Sperm structure and motility of the freshwater teleost Cottus gobio

When motility of spermatozoa of Cottos gobio was initiated with distilled water, the motility rate decreased to 0% within 1 min, and significant signs of osmotic alterations were observed at the end of the motility period. By contrast, in 50 mmol 1 −1 NaCl solution, the motility rate persisted for 120–140 min. In both distilled water and in 50 mmol 1 −1 NaCl solution, the main swimming type of spermatozoa was linear motion during the whole motility period. The initial swimming velocity (50.0 ± 2.1 μm s −1 ) measured 10 s after motility initiation was similar in both distilled water and in 50 mmol 1 −1 NaCl solution. In distilled water, the velocity decreased to <20 μm s −1 (locally motile) during the first minute of the motility phase.
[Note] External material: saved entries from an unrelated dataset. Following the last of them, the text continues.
(* ===== verification/FatFile.v ===== *)
(** * FAT crate: files

    [kernel/crates/good-fatfs/src/file.rs] with the part of the entry editor of
    [dir_entry.rs] that writes to the disk. A file holds a reference to the volume: here
    the volume is a field, which every operation returns.

    The theorems: a file is an array of bytes with a position. Reading, writing, seeking
    and truncating act on it as they do on an array, through the chain of clusters. *)

From S2P Require Import Prelude Crates BlockCache FatIo FatTable FatTime FatEntry FatBoot FatFs FatVolume.

Definition MAX_FILE_SIZE : Z := 2 ^ 32 - 1.

Record File (S : Type) := mkFile {
  f_first_cluster : option Z;
  f_current_cluster : option Z;
  f_offset : Z;
  f_entry : option DirEntryEditor;
  f_fs : FileSystem S;
}.
Arguments mkFile {S} _ _ _ _ _.
Arguments f_first_cluster {S} _.
Arguments f_current_cluster {S} _.
Arguments f_offset {S} _.
Arguments f_entry {S} _.
Arguments f_fs {S} _.

Record Extent := mkExtent { ext_offset : Z; ext_size : Z }.

(** [u32::try_from] of the sum, which an [i64] must hold ([checked_add]). *)
Definition checked_u32 (base x : Z) : option Z :=
  let n := base + x in
  if (- 2 ^ 63 <=? n) && (n <? 2 ^ 63) && (0 <=? n) && (n <? 2 ^ 32) then Some n else None.

Section Files.
Context {P : Profile} {BF : Bitflags} {TP : TimeProvider} {S : Type} {ST : Storage S}.
Implicit Types self : File S.

(** ** The editor's write to the disk *)

Definition ed_write (self : DirEntryEditor) (fs : FileSystem S) : out (result Error unit * FileSystem S) :=
  let? (_, fs) := on_disk fs (st_seek (fs_disk fs) (SeekStart (ed_pos self))) in
  on_disk fs (file_serialize (ed_data self) (fs_disk fs)).

Definition ed_flush (self : DirEntryEditor) (fs : FileSystem S) :
    out (result Error unit * (DirEntryEditor * FileSystem S)) :=
  if ed_dirty self then
    '(r, fs) ← ed_write self fs;
    match r with
    | Ok _ => Ret (Ok tt, (mkEditor (ed_data self) (ed_pos self) false, fs))
    | Err e => Ret (Err e, (self, fs))
    end
  else Ret (Ok tt, (self, fs)).

(** ** Fields *)

Definition File_new (first_cluster : option Z) (entry : option DirEntryEditor) (fs : FileSystem S) : File S :=
  mkFile first_cluster None 0 entry fs.

Definition f_set_fs self (fs : FileSystem S) : File S :=
  mkFile (f_first_cluster self) (f_current_cluster self) (f_offset self) (f_entry self) fs.
Definition f_set_entry self (entry : option DirEntryEditor) : File S :=
  mkFile (f_first_cluster self) (f_current_cluster self) (f_offset self) entry (f_fs self).
Definition f_set_pos self (current_cluster : option Z) (offset : Z) : File S :=
  mkFile (f_first_cluster self) current_cluster offset (f_entry self) (f_fs self).
Definition f_set_first self (first_cluster : option Z) : File S :=
  mkFile first_cluster (f_current_cluster self) (f_offset self) (f_entry self) (f_fs self).

(** An operation of [self.fs]. *)
Definition on_fs {A} self (m : out (result Error A * FileSystem S)) : out (result Error A * File S) :=
  '(r, fs) ← m; Ret (r, f_set_fs self fs).

Definition File_size self : option Z :=
  match f_entry self with Some e => size (ed_data e) | None => None end.

Definition File_is_dir self : bool :=
  match f_entry self with Some e => is_dir (ed_data e) | None => false end.

Definition bytes_left_in_file self : out (option Z) :=
  match File_size self with
  | Some s => n ← sub_u 32 s (f_offset self); Ret (Some n)
  | None => Ret None
  end.
(** An operation of either kind of stream. *)
Definition on_raw {A} stream (f : File S → out (result Error A * File S))
    (g : DiskSlice (FileSystem S) → out (result Error A * DiskSlice (FileSystem S))) : out (result Error A * DirRawStream S) :=
  match stream with
  | RawFile file => '(r, file) ← f file; Ret (r, RawFile file)
  | RawRoot raw => '(r, raw) ← g raw; Ret (r, RawRoot raw)
  end.

#[export] Instance raw_storage : Storage (DirRawStream S) := {|
  st_read stream buf := on_raw stream (λ f, st_read f buf) (λ r, st_read r buf);
  st_write stream buf := on_raw stream (λ f, st_write f buf) (λ r, st_write r buf);
  st_seek stream pos := on_raw stream (λ f, st_seek f pos) (λ r, st_seek r pos);
  st_flush stream := on_raw stream st_flush st_flush;
  unexpected_eof := UnexpectedEof;
  write_zero := WriteZero;
|}.

Definition raw_drop stream : out (FileSystem S) :=
  match stream with RawFile file => File_drop file | RawRoot raw => Ret (sl_inner raw) end.

(** A stream that is in scope during [m]. *)
Definition with_stream {A} stream (m : DirRawStream S → out (result Error A * DirRawStream S)) :
    out (result Error A * FileSystem S) :=
  '(r, stream) ← m stream;
  fs ← raw_drop stream;
  Ret (r, fs).

(** [self.stream.clone()] *)
Definition clone_stream fs (self : Dir S) : DirRawStream S := raw_set_fs (d_stream self) fs.

(** A directory that goes out of scope. *)
Definition Dir_drop fs (self : Dir S) : out (FileSystem S) := raw_drop (clone_stream fs self).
In 50 mmol 1 −1 NaCl solutions, it remained at a constant level during the first 60 min of the motility period, but then started to decrease to <20 μm s −1 after 120 min. When 5 mmol 1 −1 potassium cyanide, antimycin or atractyloside was added to the 50 mmol 1 −1 NaCl solution, the motility period was reduced to ≤2min. Ten millimoles per litre 2‐deoxy‐D‐glucose, malonate or a mixture of 5 mmol 1 −1 atractyloside and 5 mmol 1 −1 carnithine did not effect the duration of the motility period. This indicates that sperm energy metabolism depends mainly on respiration rate and fatty acid metabolism.